====== DATA SUPPLIED ======

(* ===== verification/SkillLifecycle.v ===== *)
(** * The Skill lifecycle store ([action/skill_lifecycle.py])

    [InMemorySkillLifecycleStore] keeps packages, publications, installations and
    upgrades of Skills by tenant.  Publishing is a command with an idempotency key: it
    changes the package, the publication and the installation together or not at all, may
    supersede the older versions, and announces itself through an outbox.  A superseded
    package is erased by the holder of the claim on the upgrade.

    Every method runs under the lock of the store or without suspension, so that it is a
    function of the state.  Its result comes with the state it leaves, also when it raises.
    Clock readings and [uuid4] are arguments. *)

From Stdlib Require Import Ascii OrderedTypeEx.
From S2P Require Import Prelude PyValue Contracts InvocationStore SkillContracts.
Local Open Scope Z_scope.

(** ** Data *)

Notation PackageKey := (string * string * string * string)%type.
Notation InstallationKey := (string * string * string)%type.
Notation CommandKey := (string * string)%type.

Record SkillPublishCommit := mkPublishCommit {
  pc_command_id : string;
  pc_request_digest : string;
  pc_actor_id : string;
  pc_correlation_id : string;
  pc_causation_id : string;
  pc_expected_publication_revision : Z;
  pc_package : SkillPackageRecord;
  pc_publication : SkillPublicationRecord;
  pc_installation : option SkillInstallationRecord;
  pc_occurred_at : Z;
  pc_replace_purged : bool;
  pc_upgrade : option SkillUpgradeState;
  pc_expected_installation_revision : option Z;
}.

Record SkillRestoreCommit := mkRestoreCommit {
  rc_command_id : string;
  rc_request_digest : string;
  rc_actor_id : string;
  rc_reason_code : string;
  rc_correlation_id : string;
  rc_causation_id : string;
  rc_expected_revision : Z;
  rc_publication : SkillPublicationRecord;
  rc_occurred_at : Z;
}.

Record SkillInstallationCommit := mkInstallationCommit {
  ic_command_id : string;
  ic_request_digest : string;
  ic_operation : string;
  ic_force_uninstall : bool;
  ic_actor_id : string;
  ic_correlation_id : string;
  ic_causation_id : string;
  ic_reason_code : option string;
  ic_expected_revision : Z;
  ic_installation : SkillInstallationRecord;
  ic_occurred_at : Z;
}.
Definition response_to_dict (r : ModelResponse) : payload :=
  [("model_call_id", JStr (mr_model_call_id r)); ("provider", JStr (mr_provider r)); ("model", JStr (mr_model r));
   ("completed_output", JStr (mr_completed_output r)); ("deltas", jstrs (mr_deltas r));
   ("tool_calls", JArr (map (λ c, JObj (tool_call_to_dict c)) (mr_tool_calls r)));
   ("finish_reason", JStr (mr_finish_reason r)); ("usage", JObj (mr_usage r))].

(** A member of an object that may be anything. *)
Definition jget (k : string) (v : json) : res json :=
  match v with JObj d => pget k d | _ => Raise PyTypeError k end.

(** An optional text of a call; a value that is no text is kept by the source and has no
    form here. *)
Definition text_member (v : json) : res (option string) :=
  match v with JNull => Ok None | JStr s => Ok (Some s) | _ => Raise Unrepresentable EmptyString end.

Definition tool_call_from_dict (v : json) : res RuntimeToolCall :=
  invocation ← jget "tool_invocation_id" v;
  name ← jget "name" v;
  arguments ← (w ← jgetd "arguments" (JObj []) v; py_dict w);
  version ← jgetd "version" (JStr "1") v;
  side_effect ← jgetd "expected_side_effect" (JStr "read") v;
  approval ← (w ← jgetd "approval_id" JNull v; text_member w);
  credential ← (w ← jgetd "credential_ref" JNull v; text_member w);
  key ← (w ← jgetd "idempotency_key" JNull v; text_member w);
  Ok (mkRuntimeToolCall (py_str invocation) (py_str name) arguments (py_str version) (py_str side_effect) approval
        credential key).

Definition response_from_dict (d : payload) : res ModelResponse :=
  call_id ← pget "model_call_id" d;
  provider ← pget "provider" d;
  model ← pget "model" d;
  output ← pget "completed_output" d;
  deltas ← py_iter (pgetd "deltas" (JArr []) d);
  calls ← (l ← py_iter (pgetd "tool_calls" (JArr []) d); mapR tool_call_from_dict l);
  usage ← py_dict (pgetd "usage" (JObj []) d);
  Ok (mkResponse (py_str call_id) (py_str provider) (py_str model) (py_str output) (map py_str deltas) calls
        (py_str (pgetd "finish_reason" (JStr "stop") d)) usage).

Inductive FinishReasonKind := FStop | FToolCalls | FTruncated | FRefused | FUnknown.

Definition replace_dashes (s : string) : string :=
  str_of (map (λ c, if Ascii.eqb c (chr 45) then chr 95 else c) (str_list s)).

(** [_classify_finish_reason] *)
Definition classify_finish_reason (r : ModelResponse) : FinishReasonKind :=
  match mr_tool_calls r with
  | _ :: _ => FToolCalls
  | [] =>
      let reason := replace_dashes (str_lower (strip (mr_finish_reason r))) in
      if str_in reason ["stop"; "end_turn"; "completed"] then FStop
      else if str_in reason ["tool_calls"; "function_call"; "function_calls"] then FToolCalls
      else if str_in reason ["length"; "max_tokens"; "max_output_tokens"] then FTruncated
      else if str_in reason ["content_filter"; "safety"; "refusal"; "refused"] then FRefused
      else FUnknown
  end.

Inductive ToolRoundDisposition := CONTINUE | WAITING_FOR_HUMAN.

Record ToolRoundResult := mkRound {
  tr_disposition : ToolRoundDisposition;
  tr_result : payload;
  tr_resumed_from_checkpoint : bool;
}.

(** [asdict(assignment.budget)] *)
Definition budget_dict (b : RuntimeBudget) : payload :=
  [("max_steps", JInt (rb_max_steps b)); ("max_output_tokens", JInt (rb_max_output_tokens b));
   ("max_cost", match rb_max_cost b with Some c => JFloat c | None => JNull end);
   ("policy_version", JStr (rb_policy_version b))].

Definition belongs_to_run (run_id : string) (e : CanonicalEvent) : bool := bool_decide (ev_run_id e = Some run_id).

Section engine.
Context (rt : RuntimeServices) (a : RuntimeAssignment).
(** Whether the engine has a capability controller. *)
Context (controller : bool).
Notation P := (prog RuntimeWorld).
Notation "x <- m ;; k" := (bind m (λ x, k)) (at level 100, m at next level, right associativity).

Definition call_service {A} (f : nat → res A) (note : A → list RuntimeEffect) : P A :=
  await (rt_schedule rt) (λ n w,
    match f n with
    | Ok x => (w <| rw_log := rw_log w ++ note x |>, Ok x)
    | Raise c m => (w, Raise c m)
    end).

Definition hook : P unit := call_service (rt_hook rt) (λ _, []).
Definition release_run : P unit := if controller then call_service (rt_release rt) (λ _, []) else ret tt.
Definition finish_run (outcome : string) : P unit :=
  tell_control rt (λ _ s, Ok (finish_assignment (task_id a) outcome s)) (Finished outcome).
Definition suspend_run (reason : string) : P unit :=
  tell_control rt (λ _ s, suspend_assignment (task_id a) reason s) (Suspended reason).
(** The step that decides, for both ways to it. *)
Lemma decide_repeat_inv a call target events now d :
  decide_repeat a call target events now = Ok d →
  ∃ requested history step, requests_of (ra_run_id a) events = Ok requested
    ∧ history_of a call target requested events = Ok history
    ∧ ((∃ s, s ∈ history ∧ step = Suppress (sd_event s) "schema_correction_exhausted"
             ∧ reason_holds target requested history events now s "schema_correction_exhausted")
       ∨ judge_all target history events requested now (rev history) = Ok step)
    ∧ match step with Suppress source reason => Some <$> suppression source reason | _ => Ok None end = Ok d.
Proof.
  unfold decide_repeat. intros Hd. apply res_bind_Ok in Hd as (requested & Hr & Hd).
  apply res_bind_Ok in Hd as (history & Hh & Hd). apply res_bind_Ok in Hd as (invalid & Hi & Hd).
  apply res_bind_Ok in Hd as (step & Hs & Hd). exists requested, history, step. split_and!; [done|done| |done].
  destruct (last invalid) as [s|] eqn:El; [|by right].
  destruct (negb (tg_schema_valid target) && _) eqn:En; [|by right]. left. injection Hs as <-.
  apply andb_true_iff in En as [En Hn]. apply negb_true_iff in En.
  rewrite Z.leb_le in Hn. exists s. split_and!; [|done|by eapply invalid_reason].
  apply last_Some_elem_of in El. destruct (filterR_Forall _ _ _ _ (correction_iff target) Hi) as [Hsub _].
  by eapply elem_of_sublist.
Qed.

======

### [PROBLEM REQUIREMENTS]
The string "engine" marks the lines to copy; report each of them from the data above.

### [TASK SOLUTION]
Section engine.
(** Whether the engine has a capability controller. *)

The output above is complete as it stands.